Altverluste und Abgeltungsteuer - Wie wird der Veräußerungsverlust ermittelt?

Einkommensteuer

Die Verrechnung von dem Halbeinkünfteverfahren unterliegenden Veräußerungsverlusten mit Wertpapiergewinnen, auf welche die Abgeltungsteuer anzuwenden ist, ist verfassungsgemäß. Das Halbeinkünfteverfahren gilt für Altverluste demnach auch nach Einführung der Abgeltungsteuer.

Vor Einführung der Abgeltungsteuer galt für Wertpapierveräußerungen innerhalb der einjährigen Spekulationsfrist das Halbeinkünfteverfahren (§ 3 Nr. 40 EStG). Für die Ermittlung des Veräußerungsverlustes, bzw. -gewinnes wurde der Veräußerungspreis lediglich mit dem hälftigen Wert angesetzt. Hierzu korrespondierend waren die Anschaffungs- sowie die Veräußerungskosten ebenfalls nur zur Hälfte anzusetzen (Halbabzugsverbot des § 3c EStG).

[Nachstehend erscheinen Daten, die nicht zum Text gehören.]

(* ===== verification/Poll.v ===== *)
(** * Polling sockets ([core/poll.c], the part for POSIX)

    [nn_poll] asks every socket for the descriptors that signal its events,
    polls them with the operating system, and moves the results back.  A socket
    that is polled for both events has two entries, one polled for none has no
    entry, so that the second pass over the sockets must find its place among
    the entries again. *)

From S2P Require Import Prelude Wire Poller.
Local Open Scope Z_scope.

Definition NN_POLLIN : Z := 1.
Definition NN_POLLOUT : Z := 2.

(** The two options that give the descriptors. *)
Inductive efd_option := RcvFd | SndFd.

Record nn_pollfd := NNPollFd { pl_fd : Z; pl_events : Z; pl_revents : Z }.

Section Poll.
  (** [nn_getsockopt]: the result, the value and its size.  The system's
      [poll]: the result, [errno] and the events of each entry. *)
  Variables (nn_getsockopt : Z -> efd_option -> Z * Z * Z) (poll : list (Z * Z) -> Z -> Z * Z * list Z).

(** One of the two parts of the loop that builds the pollset: nothing to poll
    for, an error, or an entry. *)
Definition poll_entry (bit : Z) (o : efd_option) (f : nn_pollfd) : result (list (Z * Z) + Z) :=
  if has (pl_events f) bit then
    let '(rc, fd, sz) := nn_getsockopt (pl_fd f) o in
    if bool_decide (rc < 0) then Ok (inr rc)
    else _ ← assert_ (bool_decide (sz = 4)); Ok (inl [(fd, POLLIN)])
  else Ok (inl []).

Fixpoint pollset (fds : list nn_pollfd) : result (list (Z * Z) + Z) :=
  match fds with
  | [] => Ok (inl [])
  | f :: fds =>
      i ← poll_entry NN_POLLIN RcvFd f;
      match i with inr rc => Ok (inr rc) | inl i =>
        o ← poll_entry NN_POLLOUT SndFd f;
        match o with inr rc => Ok (inr rc) | inl o =>
          l ← pollset fds;
          match l with inr rc => Ok (inr rc) | inl l => Ok (inl (i ++ o ++ l)) end
        end
      end
  end.

(** The second pass: [rev] are the events of the entries from [pos] on. *)
Definition move_result (bit : Z) (f : nn_pollfd) (rev : list Z) : result (Z * list Z) :=
  if has (pl_events f) bit then
    match rev with [] => Err BadAccess | r :: rev => Ok (if has r POLLIN then bit else 0, rev) end
  else Ok (0, rev).

Fixpoint move_results (fds : list nn_pollfd) (rev : list Z) : result (list nn_pollfd * Z) :=
  match fds with
  | [] => Ok ([], 0)
  | f :: fds =>
      '(i, rev) ← move_result NN_POLLIN f rev;
      '(o, rev) ← move_result NN_POLLOUT f rev;
      let revents := Z.lor i o in
      '(fds, res) ← move_results fds rev;
      Ok (NNPollFd (pl_fd f) (pl_events f) revents :: fds, if bool_decide (revents <> 0) then res + 1 else res)
  end.

(** The sockets, the result and [errno]. *)
Definition nn_poll (fds : list nn_pollfd) (timeout : Z) : result (list nn_pollfd * Z * Z) :=
  l ← pollset fds;
  match l with
  | inr rc => Ok (fds, -1, - rc)
  | inl l =>
      let '(rc, errno, rev) := poll l timeout in
      if bool_decide (rc <= 0) then Ok (fds, rc, errno)
      else '(fds, res) ← move_results fds rev; Ok (fds, res, errno)
  end.

(** ** What it gives *)

  (** The sockets are open, and the system reports what is readable. *)
  Variables (efd : Z -> efd_option -> Z) (readable : Z -> bool).
  Hypothesis getsockopt_ok : forall s o, nn_getsockopt s o = (0, efd s o, 4).
  Hypothesis poll_ok : forall l t rc e rev, poll l t = (rc, e, rev) -> 0 < rc -> Forall2 (fun r ev => has ev r.2 = readable r.1) l rev.

Definition ready (bit : Z) (o : efd_option) (f : nn_pollfd) : Z := if has (pl_events f) bit && readable (efd (pl_fd f) o) then bit else 0.
Definition polled (f : nn_pollfd) : nn_pollfd := NNPollFd (pl_fd f) (pl_events f) (Z.lor (ready NN_POLLIN RcvFd f) (ready NN_POLLOUT SndFd f)).

Definition entries_of (bit : Z) (o : efd_option) (f : nn_pollfd) : list (Z * Z) := if has (pl_events f) bit then [(efd (pl_fd f) o, POLLIN)] else [].

Lemma poll_entry_ok bit o f : poll_entry bit o f = Ok (inl (entries_of bit o f)).
Proof. unfold poll_entry, entries_of. rewrite getsockopt_ok. by destruct (has _ _). Qed.

Lemma pollset_ok fds : pollset fds = Ok (inl (mbind (fun f => entries_of NN_POLLIN RcvFd f ++ entries_of NN_POLLOUT SndFd f) fds)).
Proof. induction fds as [|f fds IH]; [done|]. cbn [pollset]. rewrite !poll_entry_ok. mred. rewrite IH. mred. cbn. by rewrite <- app_assoc. Qed.

Lemma move_result_ok bit o f l rev : Forall2 (fun r ev => has ev r.2 = readable r.1) (entries_of bit o f ++ l) rev ->
  exists rev', move_result bit f rev = Ok (ready bit o f, rev') /\ Forall2 (fun r ev => has ev r.2 = readable r.1) l rev'.
Proof.
  unfold move_result, entries_of, ready. destruct (has (pl_events f) bit); cbn; [|by exists rev].
  intros (r & rev' & E & F & ->)%Forall2_cons_inv_l. cbn in E. exists rev'. by rewrite E.
Qed.

Lemma move_results_ok fds : forall rev, Forall2 (fun r ev => has ev r.2 = readable r.1) (mbind (fun f => entries_of NN_POLLIN RcvFd f ++ entries_of NN_POLLOUT SndFd f) fds) rev ->
  move_results fds rev = Ok (polled <$> fds, Z.of_nat (length (filter (fun f => pl_revents f <> 0) (polled <$> fds)))).
Proof.
  induction fds as [|f fds IH]; intros rev F; [done|]. cbn [move_results]. cbn in F. rewrite <- !app_assoc in F.
  destruct (move_result_ok _ _ _ _ _ F) as (rev1 & -> & F1). mred. destruct (move_result_ok _ _ _ _ _ F1) as (rev2 & -> & F2). mred.
  rewrite (IH rev2 F2). mred. rewrite fmap_cons, filter_cons. cbn [pl_revents polled]. fold (polled f).
  destruct (decide (Z.lor (ready NN_POLLIN RcvFd f) (ready NN_POLLOUT SndFd f) <> 0)) as [Hz|Hz]; decide_bools; [|done]. do 2 f_equal. cbn [length]. lia.
Qed.

(** When the system reports something, each socket has exactly the events it
    was polled for and that are ready, and the result counts the sockets with
    events; otherwise nothing is written. *)
Lemma nn_poll_ok fds timeout : exists rc errno rev,
  poll (mbind (fun f => entries_of NN_POLLIN RcvFd f ++ entries_of NN_POLLOUT SndFd f) fds) timeout = (rc, errno, rev) /\
  nn_poll fds timeout =
    Ok (if bool_decide (rc <= 0) then (fds, rc, errno) else (polled <$> fds, Z.of_nat (length (filter (fun f => pl_revents f <> 0) (polled <$> fds))), errno)).
Proof.
  unfold nn_poll. rewrite pollset_ok. mred. destruct (poll _ timeout) as [[rc errno] rev] eqn:E. exists rc, errno, rev. split; [done|].
  case_bool_decide; [done|]. rewrite (move_results_ok fds rev) by (eapply poll_ok; [exact E|lia]). done.
Qed.
End Poll.

(** ** Corner cases *)

(** A descriptor that is not open: [errno] becomes 1, EPERM, since the result
    of [nn_getsockopt] is -1 and its error is in [errno]. *)
Example poll_errno : nn_poll (fun _ _ => (-1, 0, 4)) (fun _ _ => (0, 0, [])) [NNPollFd 9 NN_POLLIN 0] 0 = Ok ([NNPollFd 9 NN_POLLIN 0], -1, 1).
Proof. reflexivity. Qed.

(** When the time is over, the events of an earlier call are still there. *)
Example poll_stale : nn_poll (fun _ _ => (0, 3, 4)) (fun _ _ => (0, 0, [0])) [NNPollFd 9 NN_POLLIN NN_POLLIN] 0 = Ok ([NNPollFd 9 NN_POLLIN NN_POLLIN], 0, 0).
Proof. reflexivity. Qed.

(** An error of a descriptor ends the waiting with the result 0, that of a
    timeout. *)
Example poll_error_is_timeout : nn_poll (fun _ _ => (0, 3, 4)) (fun _ _ => (1, 0, [POLLERR])) [NNPollFd 9 NN_POLLIN 0] (-1) = Ok ([NNPollFd 9 NN_POLLIN 0], 0, 0).
Proof. reflexivity. Qed.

Strittig war, ob das Halbeinkünfteverfahren nach Einführung der Abgeltungsteuer in 2009 noch Anwendung findet. Der Kläger hatte im Jahr 2009 innerhalb der Jahresfrist Wertpapiere veräußert, die er bis 31.12.2008 erworben hatte.

Der Bundesfinanzhof (BFH) entschied, dass ein hieraus resultierender Veräußerungsverlust nur zur Hälfte zu berücksichtigen sei und damit nicht in voller Höhe zur Verlustverrechnung genutzt werden kann. Das Halbeinkünfteverfahren für Altverluste ist auch nach Einführung der Abgeltungsteuer anzuwenden.

Es liegt kein Verstoß gegen Art. 3 Abs. 1 GG, dem verfassungsrechtlichen Gebot der Gleichbehandlung, vor. Die Verrechnung der hälftigen Berücksichtigung von Altverlusten mit Veräußerungsgewinnen, die der Abgeltungsteuer unterliegen, ist daher mit dem Grundgesetz vereinbar.

Weder die Altregelung, noch die aktuelle steuerliche Behandlung von Wertpapierverkäufen führt zu einer Benachteiligung gegenüber der jeweils anderen gesetzlichen Regelung.

Veräußerungsgewinne aus Wertpapieranschaffungen bis 31.12.2008 unterliegen zwar dem Halbeinkünfteverfahren, werden jedoch nicht besteuert, sofern die einjährige Haltefrist überschritten ist. Die Abgeltungsteuer begünstigt einerseits durch den besonderen Steuersatz von 25 %, besteuert jedoch jede Wertpapierveräußerung, unabhängig von der Haltedauer.